Arrivés au pied du monticule, nous commençons par étudier ce qui ressemble à des ruines mycéniennes avant de découvrir les vestiges d’un mur cyclopéen construit dans le sens de la pente abrupte, pointant vers le sommet de l’Aetos. Nous suivons les ruines de la muraille en empruntant des chemins creusés par des chèvres qui observent notre balade d’un air curieux.
Au sommet, le panorama est impressionnant. A l’Ouest, se trouve le canal d’Ithaque, nous séparant de l’île de Céphalonie. Côté Est, on observe des îlots et la côte grecque en arrière plan. Ce lieu est idéalement situé pour pouvoir observer les alentours. Quel endroit parfait pour y fonder une cité! Ulysse pouvait avoir un oeil sur les différentes parties de son royaume depuis ici.
Pourtant, de retour à Vathy, nous déchantons. «Beaucoup de touristes s’arrêtent au pied du Mont Aetos et recherchent le frisson historique. Mais si Ulysse a habité sur Ithaque, ce n’était en tout cas pas là», nous confie Spiros Arsenis, ancien maire de la ville et grand érudit local.
Les ruines dans lesquelles nous nous sommes promenés n’ont en effet rien à voir avec l’Odyssée. Nous nous sommes fait berner par ce lieu magique et enchanteur. Le site archéologique du Mont Aetos abrite en fait l’ancienne petite cité d’Alalkomenai, qui est postérieure de plusieurs siècles aux événements contés dans les récits homériques.
Pour se consoler, on pourra se dire que même les plus grands archéologues s’y sont trompés. A commencer par le père de l’archéologie en Grèce, Heinrich Schliemann. L’Allemand effectue deux séries de fouilles en 1868 et en 1878 sur l’île. Il s’affaire notamment autour du site d’Alalkomenai, sur lequel il place beaucoup d’espoir.
Le résultat des fouilles est toutefois assez décevant et Schliemann ira planter sa pioche ailleurs, du côté de Mycènes et de Troie notamment. D’autres avant lui ont aussi retourné la terre rocheuse d’Ithaque à la recherche d’indices. William Gell semble être le premier à nourrir un intérêt pour les vestiges de l’île en 1806.
A sa suite, différents chasseurs de trésors – ainsi faut-il appeler les pionniers de ce qui deviendra plus tard l’archéologie – se lancent à la recherche des vestiges mycéniens et du Palais d’Ulysse sur Ithaque.
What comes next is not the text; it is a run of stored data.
Lemma play_pianoroll_one_semitone_low_witness :
  exists padded,
    play_pianoroll (fun _ _ _ => Ok 0%Z) three_pitches 60 62 120%Q 24 = Ok 0%Z /\
    shape1 padded = 128 /\ get2 0%Q padded 0 59 = 1%Q.
Proof.
  destruct (@play_pianoroll_one_semitone_low (fun _ _ _ => Ok 0%Z) three_pitches
              60 62 120%Q 24) as [padded [Hret [_ [Hw Hget]]]];
    [lia | lia | reflexivity |].
  exists padded. split; [exact Hret |]. split; [exact Hw |].
  apply (Hget 0 0); simpl; lia.
Defined.

(** ** [plot_pianoroll] *)

Lemma arange_step_one (lo hi k : Z) :
  In k (arange lo hi 1) <-> (lo <= k < hi)%Z.
Proof.
  unfold arange. rewrite in_map_iff. split.
  - intros [i [<- Hi]]. apply in_seq in Hi.
    replace (hi - lo + 1 - 1)%Z with (hi - lo)%Z in Hi by lia.
    rewrite Z.div_1_r in Hi. lia.
  - intros Hk. exists (Z.to_nat (k - lo)). split; [lia |].
    apply in_seq. replace (hi - lo + 1 - 1)%Z with (hi - lo)%Z by lia.
    rewrite Z.div_1_r. lia.
Qed.

Lemma NoDup_map_injective (A B : Type) (f : A -> B) (l : list A) :
  (forall x y, f x = f y -> x = y) -> NoDup l -> NoDup (map f l).
Proof.
  intros Hinj Hl. induction Hl as [| x l Hx Hl IH]; cbn [map]; constructor.
  - intros Hin. apply in_map_iff in Hin. destruct Hin as [y [Hy Hin]].
    apply Hinj in Hy. subst y. contradiction.
  - exact IH.
Qed.

Lemma pitch_ticks_octaves (min_pitch max_pitch : Z) :
  let lowest_octave := ((min_pitch - 1) / 12 + 1 - 2)%Z in
  let highest_octave := (max_pitch / 12 - 2)%Z in
  map (fun c => (c - min_pitch)%Z)
      (arange ((lowest_octave + 2) * 12) (max_pitch + 1) 12) =
  map (fun k => (12 * (k + 2) - min_pitch)%Z)
      (arange lowest_octave (highest_octave + 1) 1).
Proof.
  intros lowest_octave highest_octave. unfold arange. rewrite !map_map.
  assert (Hcount :
    ((max_pitch + 1 - (lowest_octave + 2) * 12 + 12 - 1) / 12 =
     (highest_octave + 1 - lowest_octave + 1 - 1) / 1)%Z).
  { rewrite Z.div_1_r.
    replace (max_pitch + 1 - (lowest_octave + 2) * 12 + 12 - 1)%Z
      with (max_pitch + (- (lowest_octave + 1)) * 12)%Z by lia.
    rewrite Z.div_add by lia. unfold highest_octave. lia. }
  rewrite Hcount. apply map_ext. intros i. lia.
Qed.

(** X19: on a pianoroll of the asserted width, [plot_pianoroll] first
    draws the image and names the pitch axis, then puts one tick on the
    row of every pitch C (a multiple of 12) between [min_pitch] and
    [max_pitch], and no other, and labels the ticks, in the same order,
    with the octaves of those pitches ([C-2] for pitch 0). *)
Theorem plot_pianoroll_labels_every_C (ax : list AxCall) (P : ndarray2 Q)
  (min_pitch max_pitch : Z) (beat_resolution : option Z) (cmap : string) :
  Z.of_nat (shape1 P) = (max_pitch - min_pitch + 1)%Z ->
  exists (octaves : list Z) (rest : list AxCall),
    fst (plot_pianoroll ax P min_pitch max_pitch beat_resolution cmap) =
    ax ++ [imshow (transpose 0%Q P) cmap;
           set_ylabel "pitch";
           set_yticks (map (fun k => (12 * (k + 2) - min_pitch)%Z) octaves);
           set_yticklabels (map octave_label octaves);
           set_xlabel "ticks"] ++ rest /\
    NoDup octaves /\
    forall k, In k octaves <-> (min_pitch <= 12 * (k + 2) <= max_pitch)%Z.
Proof.
  intros Hshape.
  exists (arange ((min_pitch - 1) / 12 + 1 - 2) (max_pitch / 12 - 2 + 1) 1).
  assert (Hcalls : forall rest,
    (((((ax ++ [imshow (transpose 0%Q P) cmap]) ++ [set_ylabel "pitch"]) ++
        [set_yticks
           (map (fun c => (c - min_pitch)%Z)
                (arange (((min_pitch - 1) / 12 + 1 - 2 + 2) * 12) (max_pitch + 1) 12))]) ++
       [set_yticklabels
          (map octave_label
               (arange ((min_pitch - 1) / 12 + 1 - 2) (max_pitch / 12 - 2 + 1) 1))]) ++
      [set_xlabel "ticks"]) ++ rest =
    ax ++ [imshow (transpose 0%Q P) cmap;
           set_ylabel "pitch";
           set_yticks (map (fun k => (12 * (k + 2) - min_pitch)%Z)
                           (arange ((min_pitch - 1) / 12 + 1 - 2)
                                   (max_pitch / 12 - 2 + 1) 1));
           set_yticklabels
             (map octave_label
                  (arange ((min_pitch - 1) / 12 + 1 - 2) (max_pitch / 12 - 2 + 1) 1));
           set_xlabel "ticks"] ++ rest).
  { intros rest. rewrite (pitch_ticks_octaves min_pitch max_pitch).
    rewrite <- !app_assoc. reflexivity. }
  assert (Hrest : exists rest,
    fst (plot_pianoroll ax P min_pitch max_pitch beat_resolution cmap) =
    (((((ax ++ [imshow (transpose 0%Q P) cmap]) ++ [set_ylabel "pitch"]) ++
        [set_yticks
           (map (fun c => (c - min_pitch)%Z)
                (arange (((min_pitch - 1) / 12 + 1 - 2 + 2) * 12) (max_pitch + 1) 12))]) ++
       [set_yticklabels
          (map octave_label
               (arange ((min_pitch - 1) / 12 + 1 - 2) (max_pitch / 12 - 2 + 1) 1))]) ++
      [set_xlabel "ticks"]) ++ rest).
  { unfold plot_pianoroll. rewrite Hshape, Z.eqb_refl. cbn [negb]. cbv zeta.
    set (pre := ((((ax ++ _) ++ _) ++ _) ++ _) ++ [set_xlabel "ticks"]).
    destruct beat_resolution as [br |].
    - destruct (py_floordiv (Z.of_nat (shape0 P)) br) as [num_beat | e]; cbn [fst].
      + rewrite <- !app_assoc. cbn [app]. eexists. reflexivity.
      + exists []. rewrite app_nil_r. reflexivity.
    - cbn [fst]. exists [grid]. reflexivity. }
  destruct Hrest as [rest Hrest]. exists rest.
  split; [rewrite Hrest; apply Hcalls |].
  split.
  - unfold arange. apply NoDup_map_injective; [| apply seq_NoDup].
    intros i j Hij. lia.
  - intros k. rewrite arange_step_one.
    pose proof (Z.div_mod (min_pitch - 1) 12 ltac:(lia)) as Hmin.
    pose proof (Z.mod_pos_bound (min_pitch - 1) 12 ltac:(lia)) as Hminr.
    pose proof (Z.div_mod max_pitch 12 ltac:(lia)) as Hmax.
    pose proof (Z.mod_pos_bound max_pitch 12 ltac:(lia)) as Hmaxr.
    lia.
Qed.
En 1905, l’archéologue allemand Wilhelm Vollgraff publie un article un peu désabusé concernant les fouilles qu’il a menées l’année précédente sur Ithaque. «Si les découvertes n’ont pas été plus importantes, il ne faudrait pas, je pense, s’en prendre au hasard, étant donné la nature du sol de l’île. Ce sol, cent fois terrassé depuis l’antiquité pour la culture de la vigne et de l’olivier, a mal gardé les dépôts précieux qu’il a dû recevoir», écrit-il dans la conclusion de son article.
Vollgraff note en effet que certains objets appartenant à des périodes fort différentes sont retrouvés dans les même strates, signe que le terrain a été retourné et pas seulement par les sillons des agriculteurs: entre 1811 et 1814, Ithaque passe sous le contrôle des Français. Le gouverneur corse pille pas moins de 200 tombeaux sur le site d’Alalkomenai et revend les trouvailles sur le marché des antiquités en Europe.
Il faut en fait attendre les années 1930 pour que les chantiers de fouilles portent leurs fruits sur l’île. L’archéologue anglais W.A. Heurtley mène une série de recherches autour du Mont Pilikata, dans le nord d’Ithaque. C’est là que se trouve notamment le site appelé «School of Homer» et la baie d’Ormos Polis qui vont se révéler plus intéressants.
Heurtley et son équipe mettent à jour des ruines datant du néolithique et des habitations correspondant à la période mycénienne, à la fin de laquelle aurait régné Ulysse. Toutefois, aucune structure palatiale n’est vraiment découverte. Sylvia Benton, assistante de Heurtley, va ensuite effectuer les découvertes les plus intéressantes en fouillant la grotte de Loizos, sur les bords de la baie d’Ormos Polis.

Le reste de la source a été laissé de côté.